With survey representation from both organizations with years of history deploying NLP applications in production compared to those that are exploring NLP, responses from Technical Leaders versus general practitioners, and other contrasting factors, several key findings emerged. Here are the six main NLP trends technologists should keep in mind and why they matter.  

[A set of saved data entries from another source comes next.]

(* ===== verification/ArmExcp.v ===== *)
(** * ArmExcp: exceptions and interrupts ([target-arm/helper.c],
    [target-arm/cpu.h], [hw/arm_pic.c], [exec.c], [cpu-exec.c])

    Entering an exception saves the status register and the return address in
    the bank of the new mode, masks interrupts and jumps to a vector.  Interrupt
    lines set bits of [interrupt_request], which the loop of [cpu_exec] looks at
    between two blocks of translated code.  The microcontroller profile keeps
    its registers on the stack instead, and leaves priorities to its interrupt
    controller.

    Translated code, the microcontroller's interrupt controller and semihosting
    are an interface, [ArmServices].  A [longjmp] to the processor loop is the
    value [None].  The debugger is not attached. *)
From S2P Require Import Prelude Words ArmCpu Memory ArmMmu ArmTlb.

Definition ARMV7M_EXCP_MEM := 4.
Definition ARMV7M_EXCP_USAGE := 6.
Definition ARMV7M_EXCP_SVC := 11.
Definition ARMV7M_EXCP_DEBUG := 12.
Definition EXCP_INTERRUPT := 0x10000.
Definition EXCP_HLT := 0x10001.
Definition EXCP_DEBUG := 0x10002.
Definition EXCP_HALTED := 0x10003.
Definition ARM_PIC_CPU_IRQ := 0.
Definition ARM_PIC_CPU_FIQ := 1.
(** A buffer stays coherent where the translation stays the same. *)
Lemma coherent_same s s' tr tr' r :
  buffer_of (env s') = buffer_of (env s) -> same_but_order (mem s) (mem s') -> (forall va kind u, tr' va kind u = tr va kind u) ->
  coherent s tr r -> coherent s' tr' r.
Proof.
  intros [= E1 E2 E3 E4] Ho Htr (Hs & Hr & Hent). unfold coherent, table_shape, region_is, entry_of, io_of in *.
  rewrite E1, E2, E3, E4. split; [exact Hs|]. split; [exact Hr|]. intros mmu i x va kind Hva Hk Hx Hp.
  destruct (Hent _ _ _ _ _ Hva Hk Hx Hp) as (Hi & pa & prot & size & d & Et & Hrest). split; [done|].
  exists pa, prot, size, d. by rewrite Htr, (order_descriptor (mem s)).
Qed.

Lemma coherent_empty s s' tr tr' r :
  buffer_of (env s') = empty_buffer (iotlb (env s)) -> coherent s tr r -> coherent s' tr' None.
Proof.
  intros Hb (Hs & _). destruct (flushed_coherent (mk_machine (env s) (mem s')) tr' 1 Hs) as (e' & Ee & _ & He).
  assert (buffer_of e' = empty_buffer (iotlb (env s))) as Ee' by (by injection Ee as <-). clear Ee.
  revert He. apply coherent_same; [by rewrite Hb|exact (order_refl (mem s'))|done].
Qed.

Lemma consistent_coherent s e' rd r :
  consistent (env s) e' -> coherent s (regime rd (env s)) r ->
  exists r', coherent (s <| env := e' |>) (regime rd e') r'.
Proof.
  intros [_ [Hb|[Hb Ht]]] Hcoh.
  - exists None. by eapply coherent_empty.
  - exists r. revert Hcoh. apply coherent_same; [done|exact (order_refl (mem s))|]. intros. by apply regime_state.
Qed.
End Coherent.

NLP budgets remain robust: 60 percent of Tech Leaders indicated that their NLP budgets grew by at least 10 percent compared to 2020. A third (33 percent) of Tech Leaders indicated that their NLP budgets grew by at least 30 percent, and 15 percent reported their NLP budgets have more than doubled. While the Covid-19 pandemic had major implications on IT investments last year, many organizations were focused on mission-critical technology and staying afloat during uncertain times. Consistently rising NLP budgets across the board indicate not only the health of the tech industry overall, but a focus back on new tools and innovations to help propel NLP forward. 

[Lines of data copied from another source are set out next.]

(* ===== verification/Cdma.v ===== *)
(** * Cdma: the DMA controller of the S5L8930 and its AES engine
    ([hw/s5l8930.c], [hw/s5l8930.h])

    Channels 5 to 8 move the flash controller's FIFO to memory along a chain of
    segment descriptors, deciphering it on the way; channels 1 and 2 feed the
    AES engine.  Guest memory (and the registers mapped into it, which a read
    can change) is the interface [GuestMemory]; OpenSSL and the host's file
    system are the interface [CryptoHost].  Messages on [stderr] are left out;
    [size_t] has 64 bits. *)
From S2P Require Import Prelude Host.

Definition MAX_CDMA_CHAN := 37%nat.
Definition AESUID := 0.
Definition AESGID := 1.
Definition AESCustom := 2.
Definition AES_256 := 2.
Definition AES_192 := 1.
Definition AES_128 := 0.

Definition key_uid : list Z :=
  [0x01; 0x23; 0x45; 0x67; 0x89; 0xAB; 0xCD; 0xEF; 0x01; 0x23; 0x45; 0x67; 0x89; 0xAB; 0xCD; 0xEF].
Definition kernKey435 : list Z :=
  [0x16; 0x52; 0xc8; 0x59; 0x14; 0x19; 0x0a; 0x2a; 0x99; 0x99; 0x70; 0x42; 0x8a; 0x9e; 0xa0; 0x3e;
   0x7a; 0xbc; 0x6c; 0x2b; 0x36; 0xf9; 0x74; 0xd7; 0x26; 0x75; 0x8e; 0x2b; 0x95; 0x93; 0xcc; 0xdd].
Definition kernIV435_init : list Z :=
  [0x80; 0xf4; 0xc7; 0x0d; 0x2a; 0x18; 0xf3; 0xe4; 0x5e; 0xbb; 0xe4; 0x4f; 0x9e; 0x61; 0x21; 0xeb].
Definition deviceKey435 : list Z :=
  [0xc6; 0x99; 0xaf; 0xb2; 0x5b; 0x70; 0x74; 0xe1; 0x55; 0x05; 0x40; 0xc7; 0x15; 0x28; 0xb9; 0xa0;
   0x93; 0x78; 0x95; 0x8b; 0xfd; 0xce; 0x8f; 0xf1; 0x74; 0xa2; 0x88; 0x94; 0x19; 0x35; 0x6f; 0x30].
Definition deviceIV435_init : list Z :=
  [0x2a; 0x3c; 0x0a; 0x12; 0xcb; 0xfc; 0xfd; 0xa5; 0x64; 0xd3; 0x38; 0xe0; 0x68; 0xa8; 0xf3; 0xd1].

(** A descriptor as read from memory; [iv] are its last sixteen bytes. *)
Record segmentBuffer := mk_segment { seg_address : Z; seg_flags : Z; seg_buffer : Z; seg_size : Z; seg_iv : list Z }.
Definition sizeof_segmentBuffer := 32.

Definition segment_of_bytes (bs : list Z) : segmentBuffer :=
  mk_segment (le_value (take 4 bs)) (le_value (take 4 (drop 4 bs))) (le_value (take 4 (drop 8 bs)))
    (le_value (take 4 (drop 12 bs))) (take 16 (drop 16 bs)).

Inductive cdma_event :=
  | CdmaIrq (channel : Z) (level : bool)
  | CdmaDump (data : list Z).

Section Cdma.
Context {M K : Type} `{GuestMemory M} `{CryptoHost K}.

Record s5l8930_cdma_s := mk_cdma {
  size : list Z; segptr : list Z; status : list Z; dmaAesSetup : list Z; config : list Z; creg : list Z;
  mstatus : Z; aesOperation : Z; dmaSegment : list (option segmentBuffer); decryptKey : K;
  ivec : list Z; custkey : list Z; keyLen : Z; keyType : Z;
  (** which interrupt lines are connected *)
  irqs : list bool;
  (** the static variables of the file, and guest memory *)
  d_counter : Z; kernIV435 : list Z; deviceIV435 : list Z;
  memory : M
}.

#[export] Instance eta_cdma : Eta s5l8930_cdma_s := fun s =>
  mk_cdma (size s) (segptr s) (status s) (dmaAesSetup s) (config s) (creg s) (mstatus s)
    (aesOperation s) (dmaSegment s) (decryptKey s) (ivec s) (custkey s) (keyLen s) (keyType s) (irqs s)
    (d_counter s) (kernIV435 s) (deviceIV435 s) (memory s).

Abbreviation cdmaM := (dev s5l8930_cdma_s cdma_event).

(** [a[i]] and [a[i] = v] for an array [a] of the state. *)
Definition geta {A} (a : s5l8930_cdma_s -> list A) (i : Z) : cdmaM A :=
  s <- gets id ;; lift (aget (a s) i).

Definition mem_read (a n : Z) : cdmaM (list Z) :=
  s <- gets id ;;
  let (bs, m) := phys_read a n (memory s) in
  modify (fun s => s <| memory := m |>) ;;; ret bs.
Definition mem_write (a : Z) (bs : list Z) : cdmaM unit :=
  modify (fun s => s <| memory ::= phys_write a bs |>).

(** Driving the line of a channel; a null [qemu_irq] is ignored. *)
Definition set_irq (ch : Z) (level : bool) : cdmaM unit :=
  c <- geta irqs ch ;; when c (emit (CdmaIrq ch level)).

Definition set_status (ch v : Z) : cdmaM unit :=
  s <- gets id ;; a <- lift (aset ch v (status s)) ;; modify (fun s => s <| status := a |>).

(** [dmaSegment[ch]->...]: a null pointer when no descriptor was loaded. *)
Definition segment (ch : Z) : cdmaM segmentBuffer :=
  o <- geta dmaSegment ch ;; lift o.

(** [fopen], [fwrite] and [fclose] of a dump; a failed [fopen] is not checked. *)
Definition dump (data : list Z) : cdmaM unit := if aes_dump_opens then emit (CdmaDump data) else undef.

(** The key words as the bytes of the array. *)
Definition custkey_bytes (s : s5l8930_cdma_s) : list Z := flat_map (le_bytes 4) (custkey s).

Definition buffer_zero (buf : list Z) (n : Z) : option bool :=
  b ← slice 0 n buf; Some (forallb (Z.eqb 0) b).

(** With the key of the registers and the IV of [ivec], which it updates. *)
Definition do_aes_crypto (inBuf outBuf : list Z) (n operation : Z) : cdmaM (list Z) :=
  modify (fun s => s <| decryptKey ::= AES_set_decrypt_key (custkey_bytes s) (keyLen s) |>) ;;;
  s <- gets id ;;
  r <- lift (cbc_into outBuf inBuf n (decryptKey s) (ivec s) operation) ;;
  modify (fun s => s <| ivec := r.2 |>) ;;;
  ret r.1.

Definition s5l8930_cdma_read (addr : Z) : cdmaM Z :=
  let channel_reg := addr >> 12 in
  switch (addr .& 0xff)
    [ (on 0x0, geta status channel_reg);
      (on 0x4, geta config channel_reg);
      (on 0x8, geta creg channel_reg);
      (on 0xc, geta size channel_reg);
      (on 0x10, gets mstatus);
      (on 0x14, ret 0) ]
    (ret 0).

(** The key schedule for the key type the setup word selected. *)
Definition set_engine_key : cdmaM unit :=
  s <- gets id ;;
  if keyType s =? AESUID then
    modify (fun s => s <| decryptKey ::= AES_set_decrypt_key key_uid 128 |>)
  else if keyType s =? AESGID then ret tt
  else when (keyType s =? AESCustom)
    (modify (fun s => s <| decryptKey ::= AES_set_decrypt_key (custkey_bytes s) (keyLen s) |>)).

(** The ciphering, with the keys and chaining values of the two special sizes;
    [AES_cbc_encrypt] updates the latter. *)
Definition engine_cipher (n : Z) (aesInBuf : list Z) : cdmaM (list Z) :=
  let aesOutBuf := zeros (Z.to_nat n) in
  if n =? 0x5e42c0 then
    modify (fun s => s <| decryptKey ::= AES_set_decrypt_key kernKey435 (keyLen s) |>) ;;;
    s <- gets id ;;
    r <- lift (cbc_into aesOutBuf aesInBuf n (decryptKey s) (kernIV435 s) (aesOperation s)) ;;
    modify (fun s => s <| kernIV435 := r.2 |>) ;;; ret r.1
  else if n =? 0xe9a0 then
    modify (fun s => s <| decryptKey ::= AES_set_decrypt_key deviceKey435 (keyLen s) |>) ;;;
    s <- gets id ;;
    r <- lift (cbc_into aesOutBuf aesInBuf n (decryptKey s) (deviceIV435 s) (aesOperation s)) ;;
    modify (fun s => s <| deviceIV435 := r.2 |>) ;;; ret r.1
  else
    s <- gets id ;;
    r <- lift (cbc_into aesOutBuf aesInBuf n (decryptKey s) (zeros 16) (aesOperation s)) ;; ret r.1.

(** The transfer of the AES engine ([case 2] of the start). *)
Definition aes_transfer (ch : Z) : cdmaM unit :=
  sg <- segment ch ;;
  let n := seg_size sg in
  set_engine_key ;;;
  s1 <- segment 1 ;;
  aesInBuf <- mem_read (seg_buffer s1) n ;;
  dump aesInBuf ;;;
  aesOutBuf <- engine_cipher n aesInBuf ;;
  s <- gets id ;;
  when (keyType s =? AESCustom) (dump (custkey_bytes s)) ;;;
  dump aesOutBuf ;;;
  modify (fun s => s <| d_counter ::= fun x => u32 (x + 1) |>) ;;;
  mem_write (seg_buffer sg) aesOutBuf ;;;
  modify (fun s => s <| ivec := zeros 16 |> <| keyLen := 0 |> <| keyType := 0 |> <| aesOperation := 0 |>).

(** [for(i = 0; i < n; i++) cpu_physical_memory_read(creg, inBuf+off+i, 1)] *)
Fixpoint fifo_bytes (reg off : Z) (n : nat) (inBuf : list Z) : cdmaM (list Z) :=
  match n with
  | O => ret inBuf
  | S n' =>
      b <- mem_read reg 1 ;;
      inBuf <- lift (splice off b inBuf) ;;
      fifo_bytes reg (off + 1) n' inBuf
  end.

(** The first loop: along the chain from [nextSeg], the segments' bytes are
    read from the FIFO, up to the channel's size.  [None]: out of fuel. *)
Fixpoint gather (fuel : nat) (ch nextSeg : Z) (inBuf : list Z) (got : Z) : cdmaM (option (list Z * Z)) :=
  match fuel with
  | O => ret None
  | S fuel' =>
      bs <- mem_read nextSeg sizeof_segmentBuffer ;;
      let segBuf := segment_of_bytes bs in
      total <- geta size ch ;;
      if test (seg_flags segBuf) 3 && (total <? got + seg_size segBuf) then ret (Some (inBuf, got))
      else
        r <- (if test (seg_flags segBuf) 3 then
                reg <- geta creg ch ;;
                inBuf <- fifo_bytes reg got (Z.to_nat (seg_size segBuf)) inBuf ;;
                ret (inBuf, got + seg_size segBuf)
              else ret (inBuf, got)) ;;
        let nextSeg := seg_address segBuf in
        if negb (nextSeg =? 0) && (r.2 <? total) then gather fuel' ch nextSeg r.1 r.2 else ret (Some r)
  end.

(** The second loop: the output buffer is spread over the segments' buffers.
    On the even channels ("meta") the first bytes are also printed. *)
Fixpoint scatter (fuel : nat) (ch nextSeg : Z) (outBuf : list Z) (soffset : Z) : cdmaM bool :=
  match fuel with
  | O => ret false
  | S fuel' =>
      bs <- mem_read nextSeg sizeof_segmentBuffer ;;
      let segBuf := segment_of_bytes bs in
      if negb (test (seg_flags segBuf) 2) then ret true
      else
        when (negb (test ch 1)) (_ <- lift (slice 0 (seg_size segBuf) outBuf) ;; ret tt) ;;;
        d <- lift (slice soffset (seg_size segBuf) outBuf) ;;
        mem_write (seg_buffer segBuf) d ;;;
        if test (seg_flags segBuf) 1
        then scatter fuel' ch (seg_address segBuf) outBuf (u32 (soffset + seg_size segBuf))
        else ret true
  end.

(** The transfer of a flash channel ([case 5] to [8] of the start). *)
Definition h2fmi_transfer (fuel : nat) (ch : Z) : cdmaM bool :=
  cfg <- geta config ch ;;
  if test cfg 0x2 then ret true
  else
    sg <- segment ch ;;
    firstSeg <- (if test (seg_flags sg) 1 then geta segptr ch
                 else modify (fun s => s <| ivec := seg_iv sg |>) ;;; ret (seg_address sg)) ;;
    total <- geta size ch ;;
    let inBuf := zeros (Z.to_nat (u32 (total + 4))) in
    let outBuf := zeros (Z.to_nat (u32 (total + 4))) in
    g <- gather fuel ch firstSeg inBuf 0 ;;
    match g with
    | None => ret false
    | Some (inBuf, got) =>
        zero <- (if test (seg_flags sg) 1 then ret true else lift (buffer_zero inBuf total)) ;;
        outBuf <- (if (zero : bool)
                   then d <- lift (slice 0 got inBuf) ;; lift (splice 0 d outBuf)
                   else do_aes_crypto inBuf outBuf total AES_DECRYPT) ;;
        done <- scatter fuel ch firstSeg outBuf 0 ;;
        if negb done then ret false
        else
          s <- gets id ;;
          a <- lift (aset ch 0 (size s)) ;;
          modify (fun s => s <| size := a |>) ;;;
          st <- geta status ch ;;
          set_status ch ((st .&~ (bit 19 .| bit 18)) .| 0x80000) ;;;
          modify (fun s => s <| mstatus ::= fun m => m .| bit ch |> <| ivec := zeros 16 |>) ;;;
          set_irq ch true ;;;
          ret true
    end.

(** A write of the status register: acknowledge, then start. *)
Definition cdma_write_status (fuel : nat) (ch value : Z) : cdmaM bool :=
  st <- geta status ch ;;
  value <- (if test value 0x80000 && test st 0x80000
            then set_irq ch false ;;;
                 modify (fun s => s <| mstatus ::= fun m => m .&~ bit ch |>) ;;;
                 ret (value .&~ bit 19)
            else ret value) ;;
  if test value 1 && on_range 5 8 ch then h2fmi_transfer fuel ch
  else
    when (test value 1 && (ch =? 2)) (aes_transfer ch) ;;;
    set_status ch value ;;;
    ret true.

(** A write of the segment pointer loads the descriptor it points to. *)
Definition write_segptr (ch value : Z) : cdmaM unit :=
  when (negb (value =? 0))
    (when (ch =? 1)
       (s <- geta dmaAesSetup ch ;; modify (fun st => st <| aesOperation := (s >> 16) .& 1 |>)) ;;;
     _ <- geta dmaSegment ch ;;
     bs <- mem_read value sizeof_segmentBuffer ;;
     s <- gets id ;;
     a <- lift (aset ch (Some (segment_of_bytes bs)) (dmaSegment s)) ;;
     modify (fun s => s <| dmaSegment := a |>) ;;;
     s <- gets id ;;
     a <- lift (aset ch value (segptr s)) ;;
     modify (fun s => s <| segptr := a |>)).

Definition s5l8930_cdma_write (fuel : nat) (addr value : Z) : cdmaM bool :=
  let channel_reg := addr >> 12 in
  switch (addr .& 0xff)
    [ (on 0x0, cdma_write_status fuel channel_reg value);
      (on 0x4, s <- gets id ;; a <- lift (aset channel_reg value (config s)) ;;
               modify (fun s => s <| config := a |>) ;;; ret true);
      (on 0x8, s <- gets id ;; a <- lift (aset channel_reg value (creg s)) ;;
               modify (fun s => s <| creg := a |>) ;;; ret true);
      (on 0xc, s <- gets id ;; a <- lift (aset channel_reg value (size s)) ;;
               modify (fun s => s <| size := a |>) ;;; ret true);
      (on 0x10, modify (fun s => s <| mstatus := value |>) ;;; ret true);
      (on 0x14, write_segptr channel_reg value ;;; ret true) ]
    (ret true).

(** The four flash channels are connected (again, by the IOP). *)
Definition replaceCDMAIRQHandlers (dma5 dma6 dma7 dma8 : bool) : cdmaM unit :=
  s <- gets id ;;
  a <- lift (aset 5 dma5 (irqs s)) ;; a <- lift (aset 6 dma6 a) ;;
  a <- lift (aset 7 dma7 a) ;; a <- lift (aset 8 dma8 a) ;;
  modify (fun s => s <| irqs := a |>).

NER and document classification are the most popular applications of NLP: Tech Leaders singled out named entity recognition (NER) and document classification as the primary use cases for NLP. Another use case, entity linking / knowledge graphs is gaining importance due to the rise of artificial intelligence (AI). Looking ahead, we can expect growth in Q&A and natural language generation use cases powered by large language prediction models and related open-source alternatives. De-identification is another use case that’s popular among highly-regulated industries, such as healthcare and financial services, and will likely gain steam as businesses develop better data privacy practices. 

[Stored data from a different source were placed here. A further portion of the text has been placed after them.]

(** ** A request of the AES engine *)
Module AesRequest.
Import Aes.
Section Request.
Context {M K : Type} `{GuestMemory M} `{CryptoHost K}.
Implicit Types s : aes_s (M := M) (K := K).
Abbreviation aesM := (dev (aes_s (M := M) (K := K)) Empty_set).

(** Words written to consecutive registers from number [i] on. *)
Fixpoint write_words (base i : Z) (ws : list Z) : aesM unit :=
  match ws with
  | [] => ret tt
  | w :: r => aes_write (base + 4 * i) w ;;; write_words base (i + 1) r
  end.

(** What a driver writes to have [n] bytes at [src] processed into [dst]. *)
Definition request (type op src n dst : Z) (key iv : list Z) : aesM unit :=
  aes_write AES_KEYLEN 2 ;;; aes_write AES_KEYLEN op ;;; aes_write AES_TYPE type ;;;
  aes_write AES_INADDR src ;;; aes_write AES_INSIZE n ;;; aes_write AES_OUTADDR dst ;;;
  write_words AES_KEY_REG 0 key ;;; write_words AES_IV_REG 0 iv ;;; aes_write AES_GO 1.

(** Between requests the key and IV registers are clear. *)
Definition idle s : Prop := custkey s = zeros 8 /\ ivec s = zeros 4 /\ keylenop s = 0.

(** The key schedule of a request. *)
Definition engine_key (type : Z) (key : list Z) (old : K) : K :=
  if type =? AESUID then AES_set_decrypt_key key_uid 128 old
  else if type =? AESCustom then AES_set_decrypt_key (word_bytes key) 256 old
  else old.

Lemma or_into_zeros (pre : list Z) w n :
  or_into (zlen pre) w (pre ++ zeros (S n)) = Some (pre ++ [w] ++ zeros n).
Proof.
  unfold or_into, zlen. destruct (aget_Some (pre ++ zeros (S n)) (Z.of_nat (length pre))) as [v Ev].
  { unfold zlen, zeros. rewrite length_app, length_replicate. lia. }
  assert (v = 0) as ->.
  { unfold aget in Ev. destruct (Z.ltb_spec (Z.of_nat (length pre)) 0); [lia|]. rewrite Nat2Z.id in Ev.
    rewrite lookup_app_r in Ev by done. rewrite Nat.sub_diag in Ev. by injection Ev as <-. }
  rewrite Ev. cbn [mbind option_bind]. rewrite aset_Some.
  2: { unfold zlen, zeros. rewrite length_app, length_replicate. lia. }
  rewrite Nat2Z.id, insert_app_r_alt by done. rewrite Nat.sub_diag. reflexivity.
Qed.
(** The SHA-1 engine collects words within its buffer, and its result is zero
    whatever was written. *)
Definition sha1_ok (s : sha1_status_s) : Prop :=
  0 <= inWordCnt s <= 0x10000 /\ hashout s = zeros 0x14 /\
  (0 < inWordCnt s -> exists b, hashIn s = Some b /\ zlen b = 0x10000).

Lemma sha1_write_ok s offset value :
  sha1_ok s -> exists s', sha1_write offset value s = Done (tt, s', []) /\ sha1_ok s'.
Proof.
  intros (Hn & Hh & Hb). unfold sha1_write. cbn [switch].
  destruct (on_range 0x40 0x7c offset); [|by exists s]. run. unfold id.
  assert (exists s1 b, (when (inWordCnt s =? 0) (modify (fun s => s <| hashIn := Some (zeros (Z.to_nat 0x10000)) |>)) : sha1M unit) s
      = Done (tt, s1, []) /\ inWordCnt s1 = inWordCnt s /\ hashout s1 = zeros 0x14 /\ hashIn s1 = Some b /\
      zlen b = 0x10000) as (s1 & b & E1 & Hn1 & Hh1 & Hi1 & Hl).
  { destruct (Z.eqb_spec (inWordCnt s) 0); cbn [when].
    - eexists _, _. split; [reflexivity|]. split; [done|]. split; [done|]. split; [done|].
      unfold zlen, zeros. by rewrite length_replicate.
    - destruct Hb as (b & Hi & Hl); [lia|]. by exists s, b. }
  rewrite (bind_silent _ _ _ _ _ E1). destruct (Z.leb_spec 0x10000 (inWordCnt s)).
  - exists s1. split; [done|]. split; [lia|]. split; [done|]. intros _. by exists b.
  - run. unfold id. rewrite Hi1. run. destruct (aset (inWordCnt s1) value b) as [b'|] eqn:Eb.
    2: { rewrite aset_Some in Eb by lia. done. }
    run. eexists. split; [reflexivity|].
    assert (u32 (inWordCnt s1 + 1) = inWordCnt s + 1) as Hw by (rewrite Hn1; apply wrap_fits; unfold fits; lia).
    split; [|split; [exact Hh1|]].
    + change (0 <= u32 (inWordCnt s1 + 1) <= 0x10000). lia.
    + intros _. exists b'. split; [done|]. unfold zlen in *. by rewrite (aset_length _ _ _ _ Eb).
Qed.

Lemma sha1_read_zero s offset :
  sha1_ok s -> offset ∈ [0x20; 0x24; 0x28; 0x2c; 0x30] ->
  exists s', sha1_read offset s = Done (0, s', []) /\ sha1_ok s'.
Proof.
  intros Hs Ho. pose proof Hs as (_ & Hh & _).
  assert (sha1_ok sha1_blank) as Hb by (split; [done|split; [done|done]]).
  repeat (apply elem_of_cons in Ho; destruct Ho as [->|Ho]); [..|by apply not_elem_of_nil in Ho];
    unfold sha1_read; pick 0%nat; run; unfold id; rewrite Hh; run; [exists s|exists s|exists s|exists s|exists sha1_blank];
    by split.
Qed.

Accuracy and customizability are key priorities: All users want high-accuracy tools that are easy to tune and customize. Tech Leaders echoed this sentiment, noting that accuracy, followed by production readiness, and scalability, as vital to NLP solutions. Because NLP projects involve pipelines, where the results from a previous task and pre-trained model is used downstream, accuracy is extremely important. Experienced users of NLP tools and libraries understand that they often need to tune and customize models for their specific domains and applications. For example, an NER model trained on news and media sources is likely to perform poorly when used in specific areas of healthcare or financial services. Essentially, NLP is not a one-size-fits-all technology.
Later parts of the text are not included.